The study, in Diabetologia, used data on diet and diabetes incidence from more than 25,000 British men and women ages 40 to 79. Researchers tracked consumption of soft drinks, tea and coffee, fruit juice and sweetened milk drinks like hot chocolate and milkshakes.
Almost everyone habitually drank something sweet, usually soft drinks or sweetened tea or coffee. After adjusting for body mass index, calorie intake and a range of diet, behavioral and socioeconomic factors, the researchers found that one serving per day of either a soft drink or sweetened milk drink increased the risk of diabetes by 14 percent to 27 percent.
Each additional 5 percent of total calories consisting of sweetened drinks raised the risk of diabetes by 18 percent.
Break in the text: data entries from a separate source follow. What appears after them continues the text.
Lemma flush_more_ok D q s : core D q s -> q = Z.of_nat (length D) - lookahead (win s) ->
  (0 <= block_start (win s) -> strstart (win s) - block_start (win s) <= 65535) ->
  let s' := flush_block_only s 0 in
  core D q s' /\ last_lit (ts s') = 0%nat /\ win s' = with_block (win s) (strstart (win s)) /\
  (avail_out (strm s') <> 0 -> pending (bits s') = []) /\ next_in (strm s') = next_in (strm s).
Proof using HP.
  intros C Eq Hlen. cbv zeta. destruct (flush_block_ok D q s 0 C Eq (or_introl eq_refl) Hlen)
    as [Ec Em Est Ewin (T1 & T2 & T3) Hb Ho (Hi & Ha & Hto) Hp (b & pad & c & Bs & _ & P0 & _ & Ba & X)].
  destruct C as [_ _ _ Hh _ (Hl1 & Hl2 & Hl3) _ _ Hin Hd Hch Htot Hq Hc].
  assert (Hh' : holds P D (with_block (win s) (strstart (win s)))) by (destruct Hh; by constructor).
  assert (Ea : block_abs D (with_block (win s) (strstart (win s))) = q) by (unfold block_abs; lz_fields; lia).
  split; [|by split; [|split; [|split]]]. rewrite (P0 eq_refl) in Bs. cbn [replicate] in Bs. rewrite app_nil_r in Bs.
  constructor; try done.
  - by rewrite Ewin.
  - rewrite T2, T3. lia.
  - by rewrite Hi.
  - by rewrite Ha.
  - by rewrite Hto.
  - rewrite Ewin, Ea. lia.
  - destruct Hc as (cs & Em' & U & _). exists (cs ++ [c]). split; [by apply (emit_block s _ _ b)|].
    rewrite Ewin, Ea, unpack_app, U. cbn [unpack]. rewrite X. split; [done|]. unfold buffered, symbols. by rewrite T2.
Qed.

(** The last block was put out, and [D] is all there was. *)
Record ended (D : list Z) (s : dstate) : Prop := {
  e_conf : conf s = P;
  e_mode : level (ts s) = L /\ strategy (ts s) = St /\ wrap s = W;
  e_bits : bitbuf_ok (bits s);
  e_whole : bi_valid (bits s) = 0;
  e_out : out_ok R (strm s);
  e_look : lookahead (win s) = 0;
  e_data : bytes_ok D;
  e_check : check_ok W (adler (strm s)) D;
  e_total : total_in (strm s) = u64 (Z.of_nat (length D));
  e_coded : exists bs cs b c pad, all_bits s = byte_bits hdr ++ bs ++ b ++ replicate pad false /\ (pad < 8)%nat /\
    written bs cs /\ block_at (Z.of_nat (length bs)) b (true, c) /\ unpack (w_size P) [] (cs ++ [c]) = Some D
}.

Lemma flush_last_ok D q s : core D q s -> q = Z.of_nat (length D) - lookahead (win s) ->
  (0 <= block_start (win s) -> strstart (win s) - block_start (win s) <= 65535) -> lookahead (win s) = 0 ->
  let s' := flush_block_only s 1 in
  ended D s' /\ (avail_out (strm s') <> 0 -> pending (bits s') = []) /\ next_in (strm s') = next_in (strm s).
Proof using HP.
  intros C Eq Hlen E0. cbv zeta. destruct (flush_block_ok D q s 1 C Eq (or_intror eq_refl) Hlen)
    as [Ec Em Est Ewin _ Hb Ho (Hi & Ha & Hto) Hp (b & pad & c & Bs & Pp & _ & P1 & Ba & X)].
  destruct C as [_ _ _ _ _ _ _ _ _ Hd Hch Htot _ Hc]. split; [|by split].
  constructor; try done.
  - by apply P1.
  - by rewrite Ewin.
  - by rewrite Ha.
  - by rewrite Hto.
  - destruct Hc as (cs & (bs & B1 & B2) & U & _). exists bs, cs, b, c, pad.
    split; [by rewrite Bs, B1, !app_assoc|]. split; [done|]. split; [done|]. split; [by apply (block_moved s hdr bs)|].
    rewrite unpack_app, U. cbn [unpack]. rewrite X, Eq, E0, Z.sub_0_r. by rewrite upto_all.
Qed.
End Core.
Lemma slow_turn_ok T flush s : L <> 0 -> inv T X_slow s -> turn_ok T flush X_slow (left_over s) (slow_turn flush s).
Proof using HP.
  intros HL I. pose proof (get_lookahead_ok T flush X_slow slow_refill MIN_LOOKAHEAD s HL ltac:(done) I) as G.
  unfold slow_turn. destruct (get_lookahead MIN_LOOKAHEAD flush s) as [s1|s1|s1 b]; [|done..].
  destruct G as ((D & q & [Ht C Hi Xs] & Hr) & Elo & Hl & Hs). specialize (Hi HL). rewrite <- Elo. clear I s Elo. pose proof Xs as [Eq Hh Hav Hm].
  pose proof (slow_search D q s1 C Hh Hl) as N. destruct (insert_here s1) as [s2 h]. destruct N as (start & len & Sd & Hd).
  set (s3 := find_slow s2 h) in *. clearbody s3. pose proof Sd as [C3 [V1 V2] (V3 & V4 & V5 & V6 & V7) [V8 V9] Rd]. pose proof Hd as [[V10 V11] _].
  assert (Lo : left_over s1 = left_over s3) by (unfold left_over; by rewrite V2, V4).
  assert (R3 : roomy s3) by (unfold roomy; by rewrite V1). assert (Hi3 : insert_ok (win s3)) by (unfold insert_ok in *; by rewrite V6, V3).
  rewrite <- V2 in Ht. rewrite <- V4 in Eq, Hl. rewrite <- V3 in Hs. rewrite Lo, V9, V10, V11.
  destruct ((MIN_MATCH <=? match_length (win s1)) && (len <=? match_length (win s1))) eqn:E.
  { apply andb_true_iff in E as [E _]. apply Z.leb_le in E. by apply (slow_match T flush D q start len s1 s3). }
  assert (NE : ~ (MIN_MATCH <= match_length (win s1) /\ len <= match_length (win s1))).
  { intros [N1 N2]. apply Z.leb_le in N1, N2. by rewrite N1, N2 in E. }
  rewrite V7. destruct (match_available (win s1)) eqn:A; cbn [Z.b2z] in Eq.
  2:{ rewrite Z.sub_0_r in Eq. split.
      - apply (slow_advance T D q q start len s1 s3 s3); try done. exists (block_start (win s3)). by destruct (win s3).
      - unfold left_over, advance. ds_fields. lz_fields. lia. }
  destruct (sizes P HP) as (Sw & _). unfold window_size, MIN_LOOKAHEAD, MAX_MATCH, MIN_MATCH in Hs.
  pose proof (slow_literal D q start len s1 s3 Sd R3 A Xs Hl ltac:(lia)) as Sl. destruct (literal s3 (strstart (win s3) - 1)) as [s4 bflush].
  cbv zeta in Sl. set (s5 := if bflush then flush_block_only s4 0 else s4) in *. clearbody s5. destruct Sl as (C5 & R5 & [b W5] & I5).
  assert (U : lookahead (win s5) = lookahead (win s3) /\ with_win s5 (with_available (win s5) true) = s5).
  { rewrite W5. split; [done|]. destruct s5 as [? w ? ? ? ? ?]. ds_fields. f_equal. cbn [win] in W5. subst w. destruct (win s3). lz_fields. cbn in V7. by subst. }
  destruct U as [U1 U2]. assert (I' : inv T X_slow (advance s5 1)).
  { rewrite <- U2. apply (slow_advance T D q (q + 1) start len s1 s3 s5); try done; [by rewrite I5|lia|by exists b]. }
  assert (Lo5 : (left_over (advance s5 1) < left_over s3)%nat) by (unfold left_over, advance; ds_fields; lz_fields; rewrite I5; lia).
  destruct (Z.eqb_spec (avail_out (strm (advance s5 1))) 0) as [Ea|Na]; [|by split]. split; [done|]. split; [done|by left].
Qed.

Lemma last_literal_ok T s : at_break T X_slow s ->
  let s' := last_literal s in
  core T (Z.of_nat (length T)) s' /\ win s' = with_available (win s) false /\ next_in (strm s') = [] /\ hashed P (win s).
Proof using HP.
  intros ((D & q & [Ht C Hi [Eq Hh Hav Hm]] & Hr) & El & Ei & Es). rewrite Ei, app_nil_r in Ht. subst D. cbv zeta. unfold last_literal.
  rewrite El in Eq. destruct (match_available (win s)) eqn:A; cbn [Z.b2z] in Eq.
  - specialize (Hav eq_refl). pose proof (i_holds _ _ _ _ _ _ _ _ _ C) as H. pose proof (h_data _ _ _ H).
    pose proof (h_same _ _ _ H (strstart (win s) - 1) ltac:(lia)) as Gq.
    replace (Z.of_nat (length T) - (strstart (win s) + lookahead (win s)) + (strstart (win s) - 1)) with q in Gq by lia.
    pose proof (literal_ok L St W P R hdr T q s (strstart (win s) - 1) C Hr ltac:(lia) Gq) as Mt.
    destruct (literal s (strstart (win s) - 1)) as [s4 bflush]. destruct Mt as (C4 & _ & E4 & _).
    assert (Ew4 : win s4 = win s) by (by rewrite E4). ds_fields. rewrite Ew4.
    replace (q + 1) with (Z.of_nat (length T)) in C4 by lia. rewrite <- Ew4 at 1.
    split; [|split; [done|split; [by rewrite E4|done]]]. rewrite Ew4. apply core_moved; rewrite ?Ew4; lz_fields; done || apply H.
  - replace q with (Z.of_nat (length T)) in C by lia. split; [done|]. split; [|done]. destruct (win s). cbn in A. by subst.
Qed.

Lemma deflate_slow_ok T flush s : L <> 0 -> inv T X_slow s ->
  exists s' b, deflate_slow s flush = Some (s', b) /\ compressed T flush X_slow s' b.
Proof using HP.
  intros HL I. apply run_blocks_ok; [intros s0; by apply slow_turn_ok| |done]. clear s I. intros s B.
  destruct (last_literal_ok T s B) as (C & Ew & Ei & Hh). destruct B as (I & El & _ & Es). cbv zeta in *.
  set (s' := last_literal s) in *. clearbody s'. assert (E : lookahead (win s') = 0 /\ strstart (win s') = strstart (win s)) by (by rewrite Ew).
  destruct E as [E1 E2]. pose proof (h_pos _ _ _ (i_holds _ _ _ _ _ _ _ _ _ C)) as H0.
  destruct (last_two_ok s' H0) as [T1 T2].
  assert (Hm : match_length (win s) < MIN_MATCH).
  { destruct I as (D & q & [_ _ _ [_ _ _ Hm]] & _). destruct (Z.lt_ge_cases (match_length (win s)) MIN_MATCH); [done|].
    destruct (Hm ltac:(lia)) as (_ & Y & _). unfold MIN_MATCH in *. lia. }
  apply (end_blocks_ok T flush X_slow slow_flush); try done; [lia|].
  constructor; ds_fields; rewrite ?Ew; lz_fields; cbn [Z.b2z]; [lia| |done|].
  { apply hashed_end; [by apply (hashed_same (win s))|done|done]. }
  intros N. change (MIN_MATCH <= match_length (win s)) in N. lia.
Qed.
Drinking sweetened tea or coffee did not change the risk for diabetes, and consuming those beverages without sugar lowered the risk. After an adjustment for all the variables, fruit juice had no effect on the risk of diabetes.
“We hear a lot about the bad health effects of these drinks,” said the senior author, Dr. Nita G. Forouhi of the University of Cambridge. “We usually give the bad news, but here we have some solutions for what good replacement drinks are: water and unsweetened tea and coffee.”